3) How do I reduce pulse pressure in the simulation?

Increase C to add buffering, reduce SV, or reduce Zc (3-element). Also consider a smoother inflow waveform, which reduces abrupt flow changes that create sharp pressure peaks.

4) What does venous pressure Pv change?

Pv sets the reference pressure for the resistor branch. Raising Pv lifts the whole pressure curve upward, especially diastolic levels, because the model discharges toward Pv between beats.

5) My results look noisy. What should I adjust?

Use a smaller dt (for example 0.001–0.003 s) and simulate more cycles so the initial condition settles.

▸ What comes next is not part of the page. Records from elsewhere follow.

(* ===== verification/Json.v ===== *)
(** * JSON values, canonical form, checksums and derived (de)serialization

    [metadata/checksum.rs], the [serde_json::Value] it works on, and what the
    [#[derive(Serialize, Deserialize)]] of the metadata structs produces: the
    class [Serde].  The text format of [serde_json] and the digest of [sha2] and
    [hex] are parameters ([SerdeJson], [Sha256]). *)

From S2P Require Import Prelude Bytes Text OrdMap.
From Stdlib Require Import Ascii String.

#[local] Open Scope list_scope.
#[local] Open Scope Z_scope.

(** ** [serde_json::Value] *)

(** Floats are kept as their IEEE bit pattern. *)
Inductive Number :=
  | PosInt (n : u64)
  | NegInt (n : i64)
  | Float (bits : u64).

(** [serde_json::Map] is a [BTreeMap<String, Value>]. *)
Inductive Value :=
  | VNull
  | VBool (b : bool)
  | VNumber (n : Number)
  | VString (s : string)
  | VArray (l : list Value)
  | VObject (m : list (string * Value)).

#[export] Instance Number_eq_dec : EqDecision Number.
Proof. solve_decision. Defined.

Section value_ind.
Variable P : Value → Prop.
Hypothesis Hnull : P VNull.
Hypothesis Hbool : ∀ b, P (VBool b).
Hypothesis Hnum : ∀ n, P (VNumber n).
Hypothesis Hstr : ∀ s, P (VString s).
Hypothesis Harr : ∀ l, Forall P l → P (VArray l).
Hypothesis Hobj : ∀ m, Forall (λ kv, P kv.2) m → P (VObject m).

Extremely large Zc with a square inflow can also create unrealistic sharp transitions.

6) Why does the last beat matter for exports?

Early cycles can reflect the initial pressure P0. By exporting the final beat after several warm-up cycles, the output is closer to a repeating periodic solution, which is more comparable across parameter changes.

7) Can I use these values for clinical decisions?

No. This is a simplified educational model. Use it for learning, sensitivity studies, and research prototyping, then validate against measured waveforms and domain-appropriate models before drawing clinical conclusions.